▶ WHAT IS NEEDED
Only the lines below from the one containing "Lemma UpdateStmt_below x" to the one containing "cbv zeta beta;" should be repeated, both included and unchanged.

▶ DATA SUPPLIED
(* ===== verification/AgreeUtil.v ===== *)
(** * The deparser does not depend on its buffer: all statements

    [uniform] of [deparseStmt], for every tree.  The productions of the utility
    statements sit above [deparse], which is uniform on all nodes, so nothing has to be
    known of the tree: the rules go through the productions, and only the loops on
    lists need an induction. *)
From S2P Require Import Prelude Buffer Keywords Quote Enums Nodes DeparseNames DeparseExpr DeparseStmt.
From S2P Require Import Shape Rules DeparseSafeStmt AgreeDeparse AgreeStmt.
From S2P Require Import DeparseParts DeparseTables DeparseObjects DeparseUtil.

(** ** Everything is below *)

Lemma below_all n : below n.
Proof. apply her_intro. intros m _ e. apply deparse_uniform. Qed.

Lemma list_below l : list_all Node below l.
Proof. induction l; constructor; [apply below_all|done]. Qed.

Lemma option_below o : option_all Node below o.
Proof. destruct o; constructor. apply below_all. Qed.

(** The fields of a struct are the children of its node. *)
Ltac struct_below c := lazymatch goal with |- _ ?x => exact (her_children _ _ (below_all (c x))) end.

Lemma TypeName_below x : TypeName.t_all Node below x. Proof. struct_below N_TypeName. Qed.
Lemma FuncCall_below x : FuncCall.t_all Node below x. Proof. struct_below N_FuncCall. Qed.
Lemma CollateClause_below x : CollateClause.t_all Node below x. Proof. struct_below N_CollateClause. Qed.
Lemma DefElem_below x : DefElem.t_all Node below x. Proof. struct_below N_DefElem. Qed.
Lemma IndexElem_below x : IndexElem.t_all Node below x. Proof. struct_below N_IndexElem. Qed.
Lemma Constraint_below x : Constraint.t_all Node below x. Proof. struct_below N_Constraint. Qed.
Lemma ColumnDef_below x : ColumnDef.t_all Node below x. Proof. struct_below N_ColumnDef. Qed.
Lemma IntoClause_below x : IntoClause.t_all Node below x. Proof. struct_below N_IntoClause. Qed.
Lemma InsertStmt_below x : InsertStmt.t_all Node below x. Proof. struct_below N_InsertStmt. Qed.
Lemma UpdateStmt_below x : UpdateStmt.t_all Node below x. Proof. struct_below N_UpdateStmt. Qed.
Lemma DeleteStmt_below x : DeleteStmt.t_all Node below x. Proof. struct_below N_DeleteStmt. Qed.
Lemma SelectStmt_below x : SelectStmt.t_all Node below x. Proof. struct_below N_SelectStmt. Qed.
#[export] Hint Resolve deparse_uniform list_below option_below TypeName_below FuncCall_below
  CollateClause_below DefElem_below IndexElem_below Constraint_below ColumnDef_below
  IntoClause_below InsertStmt_below UpdateStmt_below DeleteStmt_below SelectStmt_below :
  uniform.

(** [uniform_tac], with the hypotheses of the productions at hand. *)
Ltac total_tac :=
  cbv zeta beta;
  repeat (first [solve [eauto 2 with uniform nocore] | uniform_step; cbv zeta beta]).

(** ** Loops *)

Lemma aggr_args_loop_uniform order_by_pos args :
  forall i, uniform (aggr_args_loop order_by_pos i args).
Proof.
  induction args as [|n args IH]; intros i; [apply uniform_skip|]. cbn [aggr_args_loop].
  apply uniform_seqd; [total_tac|]. apply uniform_seqd; [total_tac|apply IH].
Qed.

Lemma function_params_uniform l : uniform (function_params l).
Proof.
  induction l as [|n l IH]; [apply uniform_skip|]. cbn [function_params].
  apply uniform_seqd; [clear IH; total_tac|exact IH].
Qed.

Lemma table_params_uniform l : uniform (table_params l).
Proof.
  induction l as [|n l IH]; [apply uniform_skip|]. cbn [table_params].
  apply uniform_seqd; [clear IH; total_tac|exact IH].
Qed.
#[export] Hint Resolve aggr_args_loop_uniform function_params_uniform table_params_uniform : uniform.

(** ** The statements *)

Lemma deparseStmt_uniform n : uniform (deparseStmt n).
Proof. total_tac. Qed.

▶ OUTPUT
Lemma UpdateStmt_below x : UpdateStmt.t_all Node below x. Proof. struct_below N_UpdateStmt. Qed.
Lemma DeleteStmt_below x : DeleteStmt.t_all Node below x. Proof. struct_below N_DeleteStmt. Qed.
Lemma SelectStmt_below x : SelectStmt.t_all Node below x. Proof. struct_below N_SelectStmt. Qed.
#[export] Hint Resolve deparse_uniform list_below option_below TypeName_below FuncCall_below
  CollateClause_below DefElem_below IndexElem_below Constraint_below ColumnDef_below
  IntoClause_below InsertStmt_below UpdateStmt_below DeleteStmt_below SelectStmt_below :
  uniform.

(** [uniform_tac], with the hypotheses of the productions at hand. *)
Ltac total_tac :=
  cbv zeta beta;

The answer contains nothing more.